As for Miss Taro, she's little more than a plot device. She's a bit character in the novel who was expanded in the film to add some color and detail to No's operation in Jamaica. She doesn't have much personality and her "romance" with Bond is forced and unbelievable, but even though she's just there to pad out the film I kind of like her. It's fun to watch her and Bond try to manipulate each other, even though I know she's never going to get the best of him.

You know who I really like though? The photographer who tries unsuccessfully a couple of times to get Bond's picture and ends up in an uncomfortable meeting with Bond, Quarrel, and Felix. She's got no bigger role in the film than she does in the book, but Margaret Le Wars sells it with the perfect combination of hatred and fear. I want to know more about her, which is the highest compliment I can pay to an actress of a bit character like that.

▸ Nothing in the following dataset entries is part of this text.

Lemma wp_rgb_get l s (lo hi : Z) (Q : Z -> canvas -> Prop) : mem s !! buf fb = Some l -> l !! Z.to_nat (2 * (x + y * stride fb)) = Some lo ->
  l !! Z.to_nat (2 * (x + y * stride fb) + 1) = Some hi -> Q (lo + 256 * hi) s -> wp (getpixel fb x y) s Q.
Proof.
  intros Hl Hlo Hhi HQ. unfold getpixel. rewrite Hf. cbn [Z.eqb Pos.eqb FRAMEBUF_RGB565 FRAMEBUF_MVLSB].
  unfold rgb565_getpixel, ld16. rewrite rgb_linear.
  apply wp_bind, (wp_ld_at fb _ l _ lo); [done|lia|done|]. apply wp_bind, (wp_ld_at fb _ l _ hi); [done|lia|done|]. by apply wp_ret.
Qed.

Lemma rgb_read (i : Z) l a b : 0 <= i -> i + 1 < Z.of_nat (length l) ->
  (<[Z.to_nat (i + 1) := b]> (<[Z.to_nat i := a]> l) : list Z) !! Z.to_nat i = Some a /\
  (<[Z.to_nat (i + 1) := b]> (<[Z.to_nat i := a]> l) : list Z) !! Z.to_nat (i + 1) = Some b.
Proof.
  intros Hi Hl. split.
  - rewrite list_lookup_insert_ne by lia. apply list_lookup_insert_eq. lia.
  - apply list_lookup_insert_eq. rewrite length_insert. lia.
Qed.

(** Two stores to the pixel's bytes, then the value that is read. *)
Lemma wp_rgb_store s a b (Q : unit -> canvas -> Prop) : canvas_ok fb n s ->
  (forall s', (forall R : Z -> canvas -> Prop, R (u8 a + 256 * u8 b) s' -> wp (getpixel fb x y) s' R) -> Q tt s') ->
  wp (st fb (2 * (x + y * stride fb)) a;; st fb (2 * (x + y * stride fb) + 1) b) s Q.
Proof.
  intros [(l & Hl & Hn & _) _] HQ. set (i := 2 * (x + y * stride fb)) in *.
  apply wp_bind, (wp_st_at fb _ l); [done|lia|]. apply (wp_st_at fb _ (<[Z.to_nat i := u8 a]> l)).
  - cbn. by rewrite lookup_insert_eq.
  - rewrite length_insert. lia.
  - destruct (rgb_read i l (u8 a) (u8 b)) as [Hlo Hhi]; [lia|lia|]. apply HQ. intros R HR.
    eapply wp_rgb_get; [cbn; by rewrite lookup_insert_eq|exact Hlo|exact Hhi|exact HR].
Qed.
End Rgb565.

(** RGB565 frames swap the bytes of a colour: after [fill_rect] of one pixel
    the pixel reads as the colour's low 16 bits, after [pixel] it reads as their
    bytes in the opposite order. *)
Theorem rgb565_pixel_swaps_bytes fb n s x y c : format fb = FRAMEBUF_RGB565 -> canvas_ok fb n s -> in_range fb x y ->
  1 <= width fb <= 0xffff -> 1 <= height fb <= 0xffff -> width fb <= stride fb <= 0xffff ->
  2 * ((height fb - 1) * stride fb + width fb) <= Z.of_nat n < 2 ^ 32 ->
  wp (framebuf_fill_rect fb x y 1 1 c) s (fun r s1 => r = inr tt /\
    wp (framebuf_pixel fb x y None) s1 (fun r s2 => r = inr (Some (c `mod` 65536)) /\ s2 = s1)) /\
  wp (framebuf_pixel fb x y (Some c)) s (fun r s1 => r = inr None /\
    wp (framebuf_pixel fb x y None) s1 (fun r s2 => r = inr (Some (swap16 c)) /\ s2 = s1)).
Proof.
  intros Hf Hok Hxy Hw Hh Hst Hn. pose proof Hxy as [Hx Hy].
  assert (2 * (x + y * stride fb) + 1 < Z.of_nat n) as Hroom by nia. assert (0 <= x + y * stride fb) as Hlow by nia.
  assert (inside fb x y = true) as Hin by (unfold inside; lia).
  assert (forall s1 v, (forall R : Z -> canvas -> Prop, R v s1 -> wp (getpixel fb x y) s1 R) ->
    wp (framebuf_pixel fb x y None) s1 (fun r s2 => r = inr (Some v) /\ s2 = s1)) as Hget.
  { intros s1 v Hv. unfold framebuf_pixel. rewrite Hin. apply wp_bind, Hv. by apply wp_xret. }
  split.
  - unfold framebuf_fill_rect, fill_rect. cbn [Z.ltb Z.compare Pos.compare Pos.compare_cont orb].
    apply wp_bind, wp_sint; [lia|]. rewrite (proj2 (Z.leb_gt (x + 1) 0)) by lia. apply wp_bind, wp_sint; [lia|].
    rewrite (proj2 (Z.leb_gt (y + 1) 0)), (proj2 (Z.leb_gt (height fb) y)), (proj2 (Z.leb_gt (width fb) x)) by lia. cbn [orb].
    rewrite !(Z.min_r _ (_ + 1)), !Z.max_l by lia. replace (x + 1 - x) with 1 by lia. replace (y + 1 - y) with 1 by lia.
    unfold format_fill_rect. rewrite Hf. cbn [Z.eqb Pos.eqb FRAMEBUF_RGB565 FRAMEBUF_MVLSB].
    unfold rgb565_fill_rect. change (Z.to_nat 1) with 1%nat. cbn [for_up]. rewrite Z.mul_0_l, !Z.add_0_r.
    apply wp_bind, wp_bind, wp_bind. unfold st16, linear. rewrite (uwrap_small 32 (x + _)) by lia.
    eapply wp_rgb_store; try done; try lia. intros s1 Hs1. do 2 apply wp_ret. apply wp_xret. split; [done|]. apply Hget. intros R HR. apply Hs1.
    destruct (u32_bytes c) as (-> & -> & _).
    replace (c `mod` 256 + 256 * ((c / 256) `mod` 256)) with (c `mod` 65536); [done|]. Z.to_euclidean_division_equations. lia.
  - unfold framebuf_pixel at 1. rewrite Hin. unfold setpixel. rewrite Hf. cbn [Z.eqb Pos.eqb FRAMEBUF_RGB565 FRAMEBUF_MVLSB].
    rewrite (uwrap_small 32 x), (uwrap_small 32 y) by lia. unfold rgb565_setpixel, check_pixel, linear.
    rewrite (proj2 (Z.leb_gt (width fb) x)), (proj2 (Z.leb_gt (height fb) y)) by lia. cbn [orb].
    rewrite (uwrap_small 32 (x + _)), (uwrap_small 32 (2 * _)) by lia.
    apply wp_xbind, wp_xbind, wp_xret. apply wp_bind, (wp_begin_changes fb n); [done|]. intros s1 Hok1 _ Hcl _.
    apply wp_bind, (wp_log_change fb n); [done|done|]. intros s2 Hok2 _ _ _. apply wp_bind_assoc, wp_bind.
    eapply wp_rgb_store; try done; try lia. intros s3 Hs3. apply wp_xret, wp_xret. split; [done|]. apply Hget. intros R HR. apply Hs3.
    destruct (u32_bytes c) as (_ & -> & ->). done.
Qed.

Theorem rgb565_pixel_swaps_bytes_witness :
  let fb := MkFramebuf 0 4 2 4 FRAMEBUF_RGB565 16 in
  let s := MkCanvas {[0%nat := replicate 16 0]} 0 false (replicate 16 0) in
  canvas_ok fb 16 s /\
  wp (framebuf_pixel fb 1 1 (Some 0xF81F)) s (fun r s1 => r = inr None /\
    wp (framebuf_pixel fb 1 1 None) s1 (fun r s2 => r = inr (Some (swap16 0xF81F)) /\ s2 = s1)).
Proof.
  cbv zeta. set (fb := MkFramebuf 0 4 2 4 FRAMEBUF_RGB565 16). set (s := MkCanvas _ _ _ _).
  assert (canvas_ok fb 16 s) as Hok.
  { split; [|split; [reflexivity|split; [discriminate|discriminate]]].
    exists (replicate 16 0). split; [reflexivity|]. split; [reflexivity|]. repeat constructor; discriminate. }
  split; [exact Hok|]. apply (rgb565_pixel_swaps_bytes fb 16 s 1 1 0xF81F); [reflexivity|exact Hok|unfold in_range; cbn; lia|cbn; lia..].
Defined.

(** ** The methods of frame buffers

    What every drawing method does to the pixels, as theorems about frame
    buffers that fit their buffer ([fits], which the constructor establishes):
    total, no exception, no access outside the buffer, no integer overflow for
    coordinates of moderate size. *)

(** ** An example frame: 16 by 8 pixels, columns of eight *)

Definition example_frame : framebuf_t := MkFramebuf 0 16 8 16 FRAMEBUF_MVLSB 16.
Definition example_canvas : canvas := MkCanvas {[0%nat := replicate 16 0]} 0 false (replicate 16 0).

Then we come to Honey Rider. Out of all the women in the Fleming novels I've read so far, she's my favorite (keeping in mind that I just started On Her Majesty's Secret Service). It was always going to be tough to create a film version of Honey that lived up to the character from the novel. And sure enough, they didn't. Ursula Andress is drop dead beautiful and conveys Honey's innocence pretty well, but she doesn't get at the character's competence and self-sufficiency.

That's largely a script problem. Movie Honey doesn't get to save herself from Dr No, much less Bond, but also her back story has been revised from Book Honey's so that she hasn't been living on her own as long. Instead of losing her parents in a tragic fire as a young teenager, Movie Honey lived with her scientist father until he was killed (she suspects) by Dr No. The timeline isn't specific, but including Dr No makes it seem like it only happened in the last couple of years or so. She simply hasn't had as much time as Book Honey to become tough.

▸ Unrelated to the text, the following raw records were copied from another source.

(* ===== verification/GcAlloc.v ===== *)
(** * Allocation ([py/gc.c])

    Setting up and adding areas, [gc_alloc], [gc_free], [gc_realloc] and
    [gc_nbytes].  A null pointer is 0. *)
From S2P Require Import Prelude.
From S2P Require Import CMem.
From S2P Require Import Gc.
From S2P Require Import GcCollect.
Local Open Scope Z_scope.

(** The memory the system heap of ESP-IDF has to give: the size of its largest
    free block, the address of a new block of a size, and what it contains. *)
Class SystemHeap := {
  gc_get_max_new_split : heap_t -> Z;
  MP_PLAT_ALLOC_HEAP : heap_t -> Z -> option Z;
  garbage : Z -> Z }.

Definition align_down (p : Z) : Z := Z.land p (Z.lnot (BYTES_PER_BLOCK - 1)).

Definition SIZEOF_AREA : Z := 32.

Section Alloc.
Context `{SystemHeap} `{Finalisers}.

(** ** Areas *)

(** [None] stands for the failed assertion. *)
Definition gc_setup_area (addr start end_ : Z) : option area_t :=
  let total_byte_len := u32 (end_ - start) in
  let atb_len := u32 (u32 (total_byte_len - ALLOC_TABLE_GAP_BYTE) * 8) / (8 + 8 * BLOCKS_PER_ATB / BLOCKS_PER_FTB + 8 * BLOCKS_PER_ATB * BYTES_PER_BLOCK) in
  let ftb_len := (atb_len * BLOCKS_PER_ATB + BLOCKS_PER_FTB - 1) / BLOCKS_PER_FTB in
  let gc_pool_block_len := atb_len * BLOCKS_PER_ATB in
  let pool_start := end_ - gc_pool_block_len * BYTES_PER_BLOCK in
  if start + atb_len + ALLOC_TABLE_GAP_BYTE + ftb_len <=? pool_start then
    Some (MkArea addr atb_len (repeat 0 (Z.to_nat (ftb_len + atb_len + ALLOC_TABLE_GAP_BYTE))) pool_start end_
            (map (fun i => garbage (pool_start + 4 * Z.of_nat i)) (seq 0 (Z.to_nat (gc_pool_block_len * WORDS_PER_BLOCK)))) 0 0)
  else None.

(** [addr] is where [MP_STATE_MEM(area)] is. *)
Definition gc_init (addr start end_ : Z) : option heap_t :=
  a ← gc_setup_area addr start (align_down end_);
  Some (MkHeap [a] 0 false 0 true (2 ^ 32 - 1) 0 []).

Definition gc_add (start end_ : Z) : Mg unit :=
  a ← inside (gc_setup_area start (start + SIZEOF_AREA) (align_down end_));
  modify (fun h => with_areas (areas h ++ [a]) h).

Definition gc_try_add_heap (failed_alloc : Z) : Mg bool :=
  h ← get;
  let needed := u32 (failed_alloc + Z.max 2048 (u32 (failed_alloc * 13) / 512)) in
  let avail := gc_get_max_new_split h in
  if avail <? needed then mret false
  else
    let total_blocks := u32 (total_blocks h) in
    let total_heap := u32 (total_blocks / BLOCKS_PER_ATB + total_blocks / BLOCKS_PER_FTB + total_blocks * BYTES_PER_BLOCK + ALLOC_TABLE_GAP_BYTE + SIZEOF_AREA) in
    let total_heap := align_down (u32 (total_heap + BYTES_PER_BLOCK - 1)) in
    let to_alloc := Z.min avail (Z.max total_heap needed) in
    match MP_PLAT_ALLOC_HEAP h to_alloc with
    | None => mret false
    | Some new_heap => gc_add new_heap (new_heap + to_alloc);; mret true
    end.

(** ** Allocation *)

(** The four entries of byte [i] of an allocation table: the run of free blocks
    so far, or the last block of a long enough run and its length. *)
Fixpoint scan_byte (js : list Z) (a i n_blocks n_free : Z) : Z + Z * Z :=
  match js with
  | [] => inl n_free
  | j :: js =>
      if Z.land a (Z.shiftl 3 (2 * j)) =? 0 then
        let n_free := n_free + 1 in
        if n_blocks <=? n_free then inr (i * BLOCKS_PER_ATB + j, n_free) else scan_byte js a i n_blocks n_free
      else scan_byte js a i n_blocks 0
  end.

Fixpoint scan_area (n : nat) (k : nat) (i n_blocks n_free : Z) : Mg (option (Z * Z)) :=
  match n with
  | O => mret None
  | S n =>
      a ← get_byte k i;
      match scan_byte [0; 1; 2; 3] a i n_blocks n_free with
      | inl n_free => scan_area n k (i + 1) n_blocks n_free
      | inr r => mret (Some r)
      end
  end.

(** The areas from [k] on. *)
Fixpoint scan_areas (n : nat) (k : nat) (n_blocks : Z) : Mg (option (nat * Z * Z)) :=
  match n with
  | O => mret None
  | S n =>
      a ← get_area k;
      let first := gc_last_free_atb_index a in
      let len := gc_alloc_table_byte_len a in
      r ← scan_area (Z.to_nat (len - first)) k first n_blocks 0;
      match r with
      | Some (end_block, n_free) => mret (Some (k, end_block, n_free))
      | None =>
          (if n_blocks =? 1 then upd_area k (with_last_free ((Z.max first len + 1) / BLOCKS_PER_ATB)) else mret tt);;
          scan_areas n (S k) n_blocks
      end
  end.

Definition find_run (n_blocks : Z) : Mg (option (nat * Z * Z)) :=
  h ← get; scan_areas (length (areas h) - gc_last_free_area h) (gc_last_free_area h) n_blocks.

(** From the label [found] on; the pointer. *)
Definition take_run (n_blocks : Z) (has_finaliser : bool) (k : nat) (end_block n_free : Z) : Mg Z :=
  let start_block := end_block - n_free + 1 in
  (if n_free =? 1 then
     modify (with_last_free_area k);; upd_area k (with_last_free ((end_block + 1) / BLOCKS_PER_ATB))
   else mret tt);;
  upd_area k (fun a => with_last_used (Z.max (gc_last_used_block a) end_block) a);;
  ATB_FREE_TO_HEAD k start_block;;
  for_up (Z.to_nat (end_block - start_block)) (start_block + 1) (fun bl => ATB_FREE_TO_TAIL k bl);;
  a ← get_area k;
  let ret_ptr := gc_pool_start a + start_block * BYTES_PER_BLOCK in
  modify (fun h => with_alloc_amount (gc_alloc_amount h + n_blocks) h);;
  for_up (Z.to_nat ((end_block - start_block + 1) * WORDS_PER_BLOCK)) (start_block * WORDS_PER_BLOCK) (fun i => set_word k i 0);;
  (if has_finaliser then set_word k (start_block * WORDS_PER_BLOCK) 0;; FTB_SET k start_block else mret tt);;
  mret ret_ptr.

(** The memory machine state a collection scans is given by [roots]. *)
Context (roots : roots_t).

(** [for (;;)]: at most one collection and one new area, so three rounds. *)
Definition gc_alloc (n_bytes alloc_flags : Z) : Mg Z :=
  let has_finaliser := negb (Z.land alloc_flags GC_ALLOC_FLAG_HAS_FINALISER =? 0) in
  let n_blocks := align_down (u32 (n_bytes + BYTES_PER_BLOCK - 1)) / BYTES_PER_BLOCK in
  if n_blocks =? 0 then mret 0
  else
    h ← get;
    if 0 <? gc_lock_depth h then mret 0
    else
      let collected := negb (gc_auto_collect_enabled h) in
      collected ←
        (if negb collected && (gc_alloc_threshold h <=? gc_alloc_amount h) then gc_collect roots;; mret true else mret collected);
      loop 3 (fun '(collected, added) =>
        r ← find_run n_blocks;
        match r with
        | Some (k, end_block, n_free) => p ← take_run n_blocks has_finaliser k end_block n_free; mret (inr p)
        | None =>
            if collected : bool then
              b ← (if negb added then gc_try_add_heap n_bytes else mret false);
              if b : bool then mret (inl (collected, true)) else mret (inr 0)
            else gc_collect roots;; mret (inl (true, added))
        end) (collected, false).

(** ** Freeing *)

(** [do { ATB_ANY_TO_FREE(area, block); block += 1; } while (... == AT_TAIL)] *)
Definition free_chain (k : nat) (block : Z) : Mg unit :=
  a ← get_area k;
  loop (Z.to_nat (n_blocks_of a) + 1) (fun block =>
    ATB_ANY_TO_FREE k block;;
    kind ← ATB_GET_KIND k (block + 1);
    mret (if kind =? AT_TAIL then inl (block + 1) else inr tt)) block.

(** "Reset the last free area to the start for a rescan." *)
Definition rescan_from (k : nat) (index : Z) : Mg unit :=
  h ← get;
  (if negb (gc_last_free_area h =? k)%nat then modify (with_last_free_area 0) else mret tt);;
  a ← get_area k;
  if index <? gc_last_free_atb_index a then upd_area k (with_last_free index) else mret tt.

Definition gc_free (ptr : Z) : Mg unit :=
  h ← get;
  if negb (Z.land (gc_lock_depth h) (Z.lnot GC_COLLECT_FLAG) =? 0) then mret tt
  else if ptr =? 0 then mret tt
  else
    area ← gc_get_ptr_area ptr;
    k ← inside area;
    a ← get_area k;
    let block := BLOCK_FROM_PTR a ptr in
    kind ← ATB_GET_KIND k block;
    assert_ ((kind =? AT_HEAD) || ((kind =? AT_MARK) && negb (Z.land (gc_lock_depth h) GC_COLLECT_FLAG =? 0)));;
    FTB_CLEAR k block;;
    rescan_from k (block / BLOCKS_PER_ATB);;
    free_chain k block.

Definition gc_nbytes (ptr : Z) : Mg Z :=
  area ← gc_get_ptr_area ptr;
  match area with
  | None => mret 0
  | Some k =>
      a ← get_area k;
      let block := BLOCK_FROM_PTR a ptr in
      kind ← ATB_GET_KIND k block;
      if kind =? AT_HEAD then n ← chain_length k block; mret (n * BYTES_PER_BLOCK) else mret 0
  end.

(** ** Resizing *)

(** The blocks of the chain from [bl] on and the free ones after it, up to [m]. *)
Fixpoint count_blocks (n : nat) (k : nat) (bl new_blocks n_blocks n_free : Z) : Mg (Z * Z) :=
  match n with
  | O => mret (n_blocks, n_free)
  | S n =>
      block_type ← ATB_GET_KIND k bl;
      if block_type =? AT_TAIL then count_blocks n k (bl + 1) new_blocks (n_blocks + 1) n_free
      else if block_type =? AT_FREE then
        let n_free := n_free + 1 in
        if new_blocks <=? n_blocks + n_free then mret (n_blocks, n_free)
        else count_blocks n k (bl + 1) new_blocks n_blocks n_free
      else mret (n_blocks, n_free)
  end.

(** [memcpy] of whole blocks between pools. *)
Definition copy_words (kd : nat) (d : Z) (ks : nat) (s n : Z) : Mg unit :=
  for_up (Z.to_nat n) 0 (fun i => w ← get_word ks (s + i); set_word kd (d + i) w).

Definition gc_realloc (ptr_in n_bytes : Z) (allow_move : bool) : Mg Z :=
  if ptr_in =? 0 then gc_alloc n_bytes 0
  else if n_bytes =? 0 then gc_free ptr_in;; mret 0
  else
    h ← get;
    if 0 <? gc_lock_depth h then mret 0
    else
      area ← gc_get_ptr_area ptr_in;
      k ← inside area;
      a ← get_area k;
      let block := BLOCK_FROM_PTR a ptr_in in
      kind ← ATB_GET_KIND k block;
      assert_ (kind =? AT_HEAD);;
      let new_blocks := u32 (n_bytes + BYTES_PER_BLOCK - 1) / BYTES_PER_BLOCK in
      '(n_blocks, n_free) ← count_blocks (Z.to_nat (n_blocks_of a - (block + 1))) k (block + 1) new_blocks 1 0;
      if new_blocks =? n_blocks then mret ptr_in
      else if new_blocks <? n_blocks then
        for_up (Z.to_nat (n_blocks - new_blocks)) (block + new_blocks) (fun bl => ATB_ANY_TO_FREE k bl);;
        rescan_from k ((block + new_blocks) / BLOCKS_PER_ATB);;
        mret ptr_in
      else if new_blocks <=? n_blocks + n_free then
        let end_block := block + new_blocks in
        for_up (Z.to_nat (new_blocks - n_blocks)) (block + n_blocks) (fun bl =>
          kind ← ATB_GET_KIND k bl; assert_ (kind =? AT_FREE);; ATB_FREE_TO_TAIL k bl);;
        upd_area k (fun a => with_last_used (Z.max (gc_last_used_block a) end_block) a);;
        for_up (Z.to_nat ((new_blocks - n_blocks) * WORDS_PER_BLOCK)) ((block + n_blocks) * WORDS_PER_BLOCK) (fun i => set_word k i 0);;
        mret ptr_in
      else
        ftb_state ← FTB_GET k block;
        if negb allow_move then mret 0
        else
          ptr_out ← gc_alloc n_bytes ftb_state;
          if ptr_out =? 0 then mret 0
          else
            area_out ← gc_get_ptr_area ptr_out;
            k_out ← inside area_out;
            a_out ← get_area k_out;
            area_in ← gc_get_ptr_area ptr_in;
            k_in ← inside area_in;
            copy_words k_out (BLOCK_FROM_PTR a_out ptr_out * WORDS_PER_BLOCK) k_in (block * WORDS_PER_BLOCK) (n_blocks * WORDS_PER_BLOCK);;
            gc_free ptr_in;;
            mret ptr_out.

End Alloc.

Adding to the issue is Andress' looking way more mature than Honey is described in the book. In the novel, Honey's innocence is all about her youth and lack of social training. Andress was only 25 or 26 when Dr No was shot, so it's not that she was too old to play Honey. The problem is that she's a bombshell and when she acts childlike, she comes across more simple than innocent. And unfortunately, I think she comes across that way whether you've read the book or not.

My Favorite Bond Women

I'll finish this section each time with a running list of my Top Ten favorite female characters from the Bond movies. As new favorites get added with each film, less favorite characters will drop off. (I'll do the same for gadgets and opening stingers once the movies start having those too. And for bad guys and music, but that's tomorrow and Friday.)

1. Honey Rider
2. The Photographer from Dr No
3. Miss Taro
4. Sylvia Trench
5. TBD
6. TBD
7. TBD
8. TBD
9. TBD
10. TBD


snell said...

I'd like to note the interesting way that Sylvia Trench was portrayed here--especially interesting for 1962.

She's there at the club, smoking and gambling, just like Bond. She's even the one to introduce the "Last name, first name last name" phrase--007 is just parroting her use of it when he delivers the first "Bond, James Bond." And she's very much the aggressor in the "relationship." Bond doesn't chase her--she wants him, she found at where he lived and broke into his room and greeted him in enticing attire. And there's no ulterior motive or sinister plot behind her seduction--she just saw a man she fancied, and went out and got him.

As I said, pretty surprising from a 1962 movie. And it does help establish early on that James Bond is desirable. It's not all about him being a hound dog or using sex for the missions--in his private life, the ladies want him just as much as he wants them.

Erik Johnson Illustrator said...

Sylvia may have the best facial take in the history of ever though. Plus she shows up at his room in nothing but that shirt. Thats a whole level of sexy that our scientists haven't even charted yet!

However I'm right there with you Honey, she comes off as kind of dumb given her education via the encyclopedia. Then she mentions killing a man, which comes off really creepy.